● **WHAT TO PRODUCE**
Please print the records below exactly as they are.

#### DATA

Lemma flow_close_pass : keeping (flow []) (close_pass env).
Proof.
  apply wkeeps_get. intros w0. apply wkeeps_bind; [flow_leaf|]. intros _.
  apply wkeeps_bind; [|intros _; by apply whoare_ret]. apply wkeeps_for_each. intros fd.
  eapply whoare_bind; [apply flow_call|]. intros [ops|]; [|by apply whoare_ret]. apply flow_store.
Qed.

Lemma flow_ensure_reads fds : keeping (flow []) (ensure_reads fds).
Proof.
  induction fds as [|fd fds IH]; cbn [ensure_reads]; [by apply whoare_ret|].
  wkeeps_walk ltac:(first [apply IH | apply flow_queue_op; done]).
Qed.

Lemma flow_gather : keeping (flow []) (gather_work env).
Proof.
  unfold gather_work.
  wkeeps_walk ltac:(first [apply flow_request | apply flow_drain | apply flow_poll | apply flow_close_pass]).
Qed.

Lemma flow_running : keeping (flow []) (running_turn env).
Proof.
  unfold running_turn, submit_and_idle, submitted.
  apply wkeeps_bind; [apply flow_gather|]. intros available.
  apply wkeeps_get. intros w0. apply wkeeps_bind; [apply flow_work_map|]. intros _.
  apply wkeeps_get. intros w1. apply wkeeps_bind; [apply flow_ensure_reads|]. intros _.
  apply wkeeps_bind; [wkeeps_walk ltac:(flow_leaf)|]. intros [count|e|]; [|flow_leaf|apply whoare_panic].
  apply (whoare_bind _ _ _ (fun work => flow work)); [apply flow_process_all_cqes|]. intros work.
  apply (whoare_bind _ _ _ (fun _ => flow [])); [|intros _; to_keeps; flow_leaf].
  refine (whoare_for_each (H := H) (fun l => flow l) _ _ work). intros [fd bps] l. apply flow_push_batch.
Qed.
(** C11: a buffer the kernel sends from is not touched.  Whatever the kernel completes
    and however the worker's queues run full: as long as a send without a copy is in
    the tracker of the worker, its buffer is marked as used, is not free, belongs to no
    other operation in flight, and still holds the octets with which its entry was
    queued; and a completion of the send that is neither its notification nor a failure
    leaves it in the tracker. *)
Theorem buffers_in_flight (H : Type) (HC : UringConnectionHandler H) (config : UringConfig) (sq_entries : Z)
  (fs : gmap string (Factory H)) (event_fd : Z) (registered ring_built : bool) (w : UringWorker H)
  (rs : list UringOpRequest) (ud fd id app_ud : Z) (name : string)
  (Hcount : Z.of_nat (default_send_buffer_count config) <= 65536)
  (Hrun : rtc worker_step (spawn_with_config config sq_entries fs event_fd registered ring_built, []) (w, rs))
  (Hop : op_to_details (internal_op_tracker w) !! ud = Some (mkDetails fd SendZeroCopy (SendZeroCopyPayload id app_ud name))) :
  (forall env shutting_down c, cqe_user_data (cqe c) = ud -> cqe_notify c = false -> 0 <= cqe_result (cqe c) ->
    internal_completed env shutting_down c w = Some ([], w)) /\
  exists p slot, send_buffer_pool w = Some p /\ pool p !! Z.to_nat id = Some slot /\
    in_kernel_use slot = true /\ (id ∉ free_ids p) /\
    (exists f len flags, Queued (mkSqe (OpSendZc f id len flags) ud) (take (Z.to_nat len) (buffer slot)) ∈ trace w) /\
    forall ud' d', op_to_details (internal_op_tracker w) !! ud' = Some d' -> zc_of d' = Some id -> ud' = ud.
Proof.
  split; [intros env sd c Hc; eapply zc_waits; [by rewrite Hc|done]|]. assert (buffered w) as [_ Hu Hq].
  { refine (rtc_invariant worker_step (fun x => buffered x.1) _ (w, rs) Hrun _ _).
    - split; [|cbn; intros ? ? ? [[<- <-]|[_ ?]]%lookup_insert_Some; done|cbn; intros ? ? ? ? ? [[<- <-]|[_ ?]]%lookup_insert_Some; done].
      cbn. intros p. destruct (_ && _); [|done]. intros [= <-]. by apply pool_new_ok.
    - intros [w1 rs1] [w2 rs2] Hi Hs. inv Hs as [env ???? E|]; [|exact Hi].
      pose proof (bufs_turn env w1 Hi) as Ht. by rewrite E in Ht. }
  destruct (Hu ud _ id Hop eq_refl) as (p & slot & Hp & (Hs & _ & Hk & Hf) & (e & He & f & len & flags & ->)%Exists_exists).
  exists p, slot. split_and!; try done; [by exists f, len, flags|]. intros ud' d' Hl Hz. by eapply Hq.
Qed.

########

● **RESULT FOR THIS TASK**
Lemma flow_close_pass : keeping (flow []) (close_pass env).
Proof.
  apply wkeeps_get. intros w0. apply wkeeps_bind; [flow_leaf|]. intros _.
  apply wkeeps_bind; [|intros _; by apply whoare_ret]. apply wkeeps_for_each. intros fd.
  eapply whoare_bind; [apply flow_call|]. intros [ops|]; [|by apply whoare_ret]. apply flow_store.
Qed.

Lemma flow_ensure_reads fds : keeping (flow []) (ensure_reads fds).
Proof.
  induction fds as [|fd fds IH]; cbn [ensure_reads]; [by apply whoare_ret|].
  wkeeps_walk ltac:(first [apply IH | apply flow_queue_op; done]).
Qed.

Lemma flow_gather : keeping (flow []) (gather_work env).
Proof.
  unfold gather_work.
  wkeeps_walk ltac:(first [apply flow_request | apply flow_drain | apply flow_poll | apply flow_close_pass]).
Qed.

Lemma flow_running : keeping (flow []) (running_turn env).
Proof.
  unfold running_turn, submit_and_idle, submitted.
  apply wkeeps_bind; [apply flow_gather|]. intros available.
  apply wkeeps_get. intros w0. apply wkeeps_bind; [apply flow_work_map|]. intros _.
  apply wkeeps_get. intros w1. apply wkeeps_bind; [apply flow_ensure_reads|]. intros _.
  apply wkeeps_bind; [wkeeps_walk ltac:(flow_leaf)|]. intros [count|e|]; [|flow_leaf|apply whoare_panic].
  apply (whoare_bind _ _ _ (fun work => flow work)); [apply flow_process_all_cqes|]. intros work.
  apply (whoare_bind _ _ _ (fun _ => flow [])); [|intros _; to_keeps; flow_leaf].
  refine (whoare_for_each (H := H) (fun l => flow l) _ _ work). intros [fd bps] l. apply flow_push_batch.
Qed.
(** C11: a buffer the kernel sends from is not touched.  Whatever the kernel completes
    and however the worker's queues run full: as long as a send without a copy is in
    the tracker of the worker, its buffer is marked as used, is not free, belongs to no
    other operation in flight, and still holds the octets with which its entry was
    queued; and a completion of the send that is neither its notification nor a failure
    leaves it in the tracker. *)
Theorem buffers_in_flight (H : Type) (HC : UringConnectionHandler H) (config : UringConfig) (sq_entries : Z)
  (fs : gmap string (Factory H)) (event_fd : Z) (registered ring_built : bool) (w : UringWorker H)
  (rs : list UringOpRequest) (ud fd id app_ud : Z) (name : string)
  (Hcount : Z.of_nat (default_send_buffer_count config) <= 65536)
  (Hrun : rtc worker_step (spawn_with_config config sq_entries fs event_fd registered ring_built, []) (w, rs))
  (Hop : op_to_details (internal_op_tracker w) !! ud = Some (mkDetails fd SendZeroCopy (SendZeroCopyPayload id app_ud name))) :
  (forall env shutting_down c, cqe_user_data (cqe c) = ud -> cqe_notify c = false -> 0 <= cqe_result (cqe c) ->
    internal_completed env shutting_down c w = Some ([], w)) /\
  exists p slot, send_buffer_pool w = Some p /\ pool p !! Z.to_nat id = Some slot /\
    in_kernel_use slot = true /\ (id ∉ free_ids p) /\
    (exists f len flags, Queued (mkSqe (OpSendZc f id len flags) ud) (take (Z.to_nat len) (buffer slot)) ∈ trace w) /\
    forall ud' d', op_to_details (internal_op_tracker w) !! ud' = Some d' -> zc_of d' = Some id -> ud' = ud.
Proof.
  split; [intros env sd c Hc; eapply zc_waits; [by rewrite Hc|done]|]. assert (buffered w) as [_ Hu Hq].
  { refine (rtc_invariant worker_step (fun x => buffered x.1) _ (w, rs) Hrun _ _).
    - split; [|cbn; intros ? ? ? [[<- <-]|[_ ?]]%lookup_insert_Some; done|cbn; intros ? ? ? ? ? [[<- <-]|[_ ?]]%lookup_insert_Some; done].
      cbn. intros p. destruct (_ && _); [|done]. intros [= <-]. by apply pool_new_ok.
    - intros [w1 rs1] [w2 rs2] Hi Hs. inv Hs as [env ???? E|]; [|exact Hi].
      pose proof (bufs_turn env w1 Hi) as Ht. by rewrite E in Ht. }
  destruct (Hu ud _ id Hop eq_refl) as (p & slot & Hp & (Hs & _ & Hk & Hf) & (e & He & f & len & flags & ->)%Exists_exists).
  exists p, slot. split_and!; try done; [by exists f, len, flags|]. intros ud' d' Hl Hz. by eapply Hq.
Qed.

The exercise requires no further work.